[[ SOURCE DATA open ]]

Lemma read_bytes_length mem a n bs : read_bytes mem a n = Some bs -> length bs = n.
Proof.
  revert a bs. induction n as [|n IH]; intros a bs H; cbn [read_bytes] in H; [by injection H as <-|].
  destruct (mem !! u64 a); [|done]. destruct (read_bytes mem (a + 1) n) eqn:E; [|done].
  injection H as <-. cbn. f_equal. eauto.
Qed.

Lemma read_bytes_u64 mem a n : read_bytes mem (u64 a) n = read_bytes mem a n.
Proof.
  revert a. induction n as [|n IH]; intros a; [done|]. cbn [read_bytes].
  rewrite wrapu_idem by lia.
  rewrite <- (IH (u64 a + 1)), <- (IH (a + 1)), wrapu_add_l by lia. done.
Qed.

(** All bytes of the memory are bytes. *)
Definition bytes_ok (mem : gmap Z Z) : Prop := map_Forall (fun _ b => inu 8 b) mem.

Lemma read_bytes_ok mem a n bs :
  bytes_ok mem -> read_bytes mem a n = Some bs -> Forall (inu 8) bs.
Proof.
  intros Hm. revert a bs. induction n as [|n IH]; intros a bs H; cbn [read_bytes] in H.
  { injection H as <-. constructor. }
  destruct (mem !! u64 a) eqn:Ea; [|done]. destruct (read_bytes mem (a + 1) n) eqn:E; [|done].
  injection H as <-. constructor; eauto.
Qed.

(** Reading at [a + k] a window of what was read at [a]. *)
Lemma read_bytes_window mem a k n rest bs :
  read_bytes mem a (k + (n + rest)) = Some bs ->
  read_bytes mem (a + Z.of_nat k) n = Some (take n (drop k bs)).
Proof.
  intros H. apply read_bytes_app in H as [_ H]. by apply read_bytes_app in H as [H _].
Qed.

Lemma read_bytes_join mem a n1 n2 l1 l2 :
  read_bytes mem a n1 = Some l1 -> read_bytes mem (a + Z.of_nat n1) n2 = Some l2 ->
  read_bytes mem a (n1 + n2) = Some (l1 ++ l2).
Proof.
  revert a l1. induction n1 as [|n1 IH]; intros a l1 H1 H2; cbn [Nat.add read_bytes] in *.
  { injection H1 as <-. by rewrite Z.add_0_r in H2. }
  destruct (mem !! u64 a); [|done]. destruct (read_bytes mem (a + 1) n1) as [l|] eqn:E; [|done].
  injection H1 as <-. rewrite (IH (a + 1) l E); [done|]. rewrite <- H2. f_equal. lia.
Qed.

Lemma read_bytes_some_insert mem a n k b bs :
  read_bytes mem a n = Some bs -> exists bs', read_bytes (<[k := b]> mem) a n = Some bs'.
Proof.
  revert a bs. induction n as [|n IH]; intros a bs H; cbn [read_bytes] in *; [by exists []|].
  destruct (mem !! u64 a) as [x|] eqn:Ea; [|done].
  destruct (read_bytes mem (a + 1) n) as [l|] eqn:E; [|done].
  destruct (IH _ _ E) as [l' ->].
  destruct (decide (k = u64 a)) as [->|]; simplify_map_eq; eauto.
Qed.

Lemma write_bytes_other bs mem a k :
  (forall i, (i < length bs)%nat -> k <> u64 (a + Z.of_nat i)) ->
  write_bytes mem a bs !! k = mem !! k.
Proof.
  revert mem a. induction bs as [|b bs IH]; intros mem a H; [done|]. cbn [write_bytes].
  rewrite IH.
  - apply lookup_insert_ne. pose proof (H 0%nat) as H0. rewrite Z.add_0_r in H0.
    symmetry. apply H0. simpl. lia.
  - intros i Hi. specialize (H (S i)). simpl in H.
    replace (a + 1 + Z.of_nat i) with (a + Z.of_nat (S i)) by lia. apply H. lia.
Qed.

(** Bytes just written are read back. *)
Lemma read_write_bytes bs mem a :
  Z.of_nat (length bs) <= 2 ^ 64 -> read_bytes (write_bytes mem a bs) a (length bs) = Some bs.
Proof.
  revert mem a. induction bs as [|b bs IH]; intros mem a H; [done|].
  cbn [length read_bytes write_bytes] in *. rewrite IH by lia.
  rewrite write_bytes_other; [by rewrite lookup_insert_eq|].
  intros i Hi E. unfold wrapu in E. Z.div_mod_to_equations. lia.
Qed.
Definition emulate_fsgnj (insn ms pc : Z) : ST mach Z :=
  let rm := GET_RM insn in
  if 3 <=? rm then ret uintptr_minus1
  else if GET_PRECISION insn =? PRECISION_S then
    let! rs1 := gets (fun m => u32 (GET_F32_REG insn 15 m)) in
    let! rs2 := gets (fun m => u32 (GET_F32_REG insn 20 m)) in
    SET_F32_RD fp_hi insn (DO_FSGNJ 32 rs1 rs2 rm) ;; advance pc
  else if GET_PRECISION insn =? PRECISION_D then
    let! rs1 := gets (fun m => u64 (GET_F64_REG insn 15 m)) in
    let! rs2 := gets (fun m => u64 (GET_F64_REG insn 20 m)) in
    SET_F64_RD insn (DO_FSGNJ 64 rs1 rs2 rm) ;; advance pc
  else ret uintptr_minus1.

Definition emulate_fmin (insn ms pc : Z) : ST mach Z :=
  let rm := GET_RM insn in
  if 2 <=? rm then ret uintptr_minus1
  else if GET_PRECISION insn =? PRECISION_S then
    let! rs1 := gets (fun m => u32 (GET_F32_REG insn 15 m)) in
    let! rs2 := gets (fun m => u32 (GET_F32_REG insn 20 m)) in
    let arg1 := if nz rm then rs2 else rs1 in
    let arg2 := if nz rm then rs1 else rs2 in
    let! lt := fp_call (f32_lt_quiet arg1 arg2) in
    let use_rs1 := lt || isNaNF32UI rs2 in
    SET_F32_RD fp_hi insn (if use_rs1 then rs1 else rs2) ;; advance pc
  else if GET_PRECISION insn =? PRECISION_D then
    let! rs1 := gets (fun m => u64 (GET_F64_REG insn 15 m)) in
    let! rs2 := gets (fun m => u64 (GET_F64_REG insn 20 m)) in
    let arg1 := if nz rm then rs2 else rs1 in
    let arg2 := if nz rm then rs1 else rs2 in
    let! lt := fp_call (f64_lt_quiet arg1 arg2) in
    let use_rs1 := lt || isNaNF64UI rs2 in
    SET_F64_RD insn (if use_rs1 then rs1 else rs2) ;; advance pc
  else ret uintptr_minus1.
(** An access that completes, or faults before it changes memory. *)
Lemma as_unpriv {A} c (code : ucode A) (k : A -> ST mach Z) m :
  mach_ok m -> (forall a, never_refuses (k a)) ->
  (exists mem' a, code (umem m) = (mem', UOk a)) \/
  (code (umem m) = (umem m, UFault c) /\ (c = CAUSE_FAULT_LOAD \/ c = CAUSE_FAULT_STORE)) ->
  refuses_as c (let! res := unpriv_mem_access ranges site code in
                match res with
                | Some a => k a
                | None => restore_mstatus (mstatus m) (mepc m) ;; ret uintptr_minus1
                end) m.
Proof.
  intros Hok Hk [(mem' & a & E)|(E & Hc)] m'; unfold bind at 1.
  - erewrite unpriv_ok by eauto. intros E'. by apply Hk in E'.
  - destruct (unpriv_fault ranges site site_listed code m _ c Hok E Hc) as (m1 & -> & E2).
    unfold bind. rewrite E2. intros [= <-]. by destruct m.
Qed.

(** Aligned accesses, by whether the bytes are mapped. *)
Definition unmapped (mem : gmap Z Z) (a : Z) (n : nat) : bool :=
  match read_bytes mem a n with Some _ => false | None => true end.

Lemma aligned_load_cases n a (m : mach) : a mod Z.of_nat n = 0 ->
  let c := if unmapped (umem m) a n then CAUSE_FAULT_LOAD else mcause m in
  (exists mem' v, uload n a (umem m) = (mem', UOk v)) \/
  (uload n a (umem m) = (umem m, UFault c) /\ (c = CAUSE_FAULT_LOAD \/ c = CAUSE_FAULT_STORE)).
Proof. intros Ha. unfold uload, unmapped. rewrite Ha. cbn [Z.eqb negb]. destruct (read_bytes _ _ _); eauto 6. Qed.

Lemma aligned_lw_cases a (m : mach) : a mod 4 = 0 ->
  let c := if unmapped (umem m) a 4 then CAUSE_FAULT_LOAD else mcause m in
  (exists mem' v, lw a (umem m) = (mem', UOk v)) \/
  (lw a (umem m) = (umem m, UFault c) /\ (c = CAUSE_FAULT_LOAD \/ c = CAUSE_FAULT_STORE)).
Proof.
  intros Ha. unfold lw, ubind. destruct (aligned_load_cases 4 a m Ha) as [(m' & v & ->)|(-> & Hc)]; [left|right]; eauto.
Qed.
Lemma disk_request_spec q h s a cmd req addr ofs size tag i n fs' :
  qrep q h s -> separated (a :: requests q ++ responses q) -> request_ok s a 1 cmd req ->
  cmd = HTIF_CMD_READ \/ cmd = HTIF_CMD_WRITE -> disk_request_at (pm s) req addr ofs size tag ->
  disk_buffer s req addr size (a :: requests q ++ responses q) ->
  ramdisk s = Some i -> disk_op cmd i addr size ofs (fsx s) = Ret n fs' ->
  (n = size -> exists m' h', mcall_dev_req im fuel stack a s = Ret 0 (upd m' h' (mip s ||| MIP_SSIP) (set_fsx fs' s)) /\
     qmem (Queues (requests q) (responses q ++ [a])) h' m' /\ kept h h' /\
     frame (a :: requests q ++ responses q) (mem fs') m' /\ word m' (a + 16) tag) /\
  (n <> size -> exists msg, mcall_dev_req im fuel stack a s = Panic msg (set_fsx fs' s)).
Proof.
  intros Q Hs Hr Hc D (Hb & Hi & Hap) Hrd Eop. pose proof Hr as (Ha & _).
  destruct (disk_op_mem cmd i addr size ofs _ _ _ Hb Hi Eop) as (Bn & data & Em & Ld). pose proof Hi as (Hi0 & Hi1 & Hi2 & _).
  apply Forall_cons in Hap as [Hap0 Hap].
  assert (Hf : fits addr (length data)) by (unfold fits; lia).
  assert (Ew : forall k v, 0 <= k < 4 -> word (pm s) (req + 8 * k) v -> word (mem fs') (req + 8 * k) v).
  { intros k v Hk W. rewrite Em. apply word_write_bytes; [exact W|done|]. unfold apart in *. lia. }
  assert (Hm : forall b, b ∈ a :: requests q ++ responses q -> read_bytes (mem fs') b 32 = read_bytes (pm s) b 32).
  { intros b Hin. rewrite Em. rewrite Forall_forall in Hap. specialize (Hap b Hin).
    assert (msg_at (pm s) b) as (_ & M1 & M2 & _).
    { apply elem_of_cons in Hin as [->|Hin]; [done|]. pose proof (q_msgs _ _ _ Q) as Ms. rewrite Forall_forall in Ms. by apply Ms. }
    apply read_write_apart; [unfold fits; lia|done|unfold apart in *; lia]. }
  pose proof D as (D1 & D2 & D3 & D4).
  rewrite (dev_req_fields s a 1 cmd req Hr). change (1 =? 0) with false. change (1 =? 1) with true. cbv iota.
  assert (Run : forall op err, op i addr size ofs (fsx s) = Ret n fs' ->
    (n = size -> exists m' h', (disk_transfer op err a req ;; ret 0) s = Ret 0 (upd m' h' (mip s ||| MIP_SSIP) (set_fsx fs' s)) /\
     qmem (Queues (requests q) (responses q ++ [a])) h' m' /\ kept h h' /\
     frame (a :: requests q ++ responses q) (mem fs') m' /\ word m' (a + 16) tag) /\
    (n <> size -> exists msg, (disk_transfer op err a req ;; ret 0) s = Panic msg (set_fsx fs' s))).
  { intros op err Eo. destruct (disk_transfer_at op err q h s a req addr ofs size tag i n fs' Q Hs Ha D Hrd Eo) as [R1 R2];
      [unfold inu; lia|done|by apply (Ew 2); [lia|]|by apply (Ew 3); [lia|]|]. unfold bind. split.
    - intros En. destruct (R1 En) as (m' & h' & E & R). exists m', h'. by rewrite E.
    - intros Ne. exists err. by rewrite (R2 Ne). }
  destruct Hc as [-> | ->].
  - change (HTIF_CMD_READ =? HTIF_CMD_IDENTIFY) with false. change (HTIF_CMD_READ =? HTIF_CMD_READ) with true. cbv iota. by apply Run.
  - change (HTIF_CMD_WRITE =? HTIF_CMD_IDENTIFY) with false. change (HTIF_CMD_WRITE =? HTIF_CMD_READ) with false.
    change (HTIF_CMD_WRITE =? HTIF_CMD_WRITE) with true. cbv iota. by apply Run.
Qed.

[[ SOURCE DATA closed ]]

Retype, exactly and in full, the lines above from the one containing "- erewrite unpriv_ok" through the one containing "qrep q h s ->".

*SOLUTION TO THIS PROBLEM*.
  - erewrite unpriv_ok by eauto. intros E'. by apply Hk in E'.
  - destruct (unpriv_fault ranges site site_listed code m _ c Hok E Hc) as (m1 & -> & E2).
    unfold bind. rewrite E2. intros [= <-]. by destruct m.
Qed.

(** Aligned accesses, by whether the bytes are mapped. *)
Definition unmapped (mem : gmap Z Z) (a : Z) (n : nat) : bool :=
  match read_bytes mem a n with Some _ => false | None => true end.

Lemma aligned_load_cases n a (m : mach) : a mod Z.of_nat n = 0 ->
  let c := if unmapped (umem m) a n then CAUSE_FAULT_LOAD else mcause m in
  (exists mem' v, uload n a (umem m) = (mem', UOk v)) \/
  (uload n a (umem m) = (umem m, UFault c) /\ (c = CAUSE_FAULT_LOAD \/ c = CAUSE_FAULT_STORE)).
Proof. intros Ha. unfold uload, unmapped. rewrite Ha. cbn [Z.eqb negb]. destruct (read_bytes _ _ _); eauto 6. Qed.

Lemma aligned_lw_cases a (m : mach) : a mod 4 = 0 ->
  let c := if unmapped (umem m) a 4 then CAUSE_FAULT_LOAD else mcause m in
  (exists mem' v, lw a (umem m) = (mem', UOk v)) \/
  (lw a (umem m) = (umem m, UFault c) /\ (c = CAUSE_FAULT_LOAD \/ c = CAUSE_FAULT_STORE)).
Proof.
  intros Ha. unfold lw, ubind. destruct (aligned_load_cases 4 a m Ha) as [(m' & v & ->)|(-> & Hc)]; [left|right]; eauto.
Qed.
Lemma disk_request_spec q h s a cmd req addr ofs size tag i n fs' :
  qrep q h s -> separated (a :: requests q ++ responses q) -> request_ok s a 1 cmd req ->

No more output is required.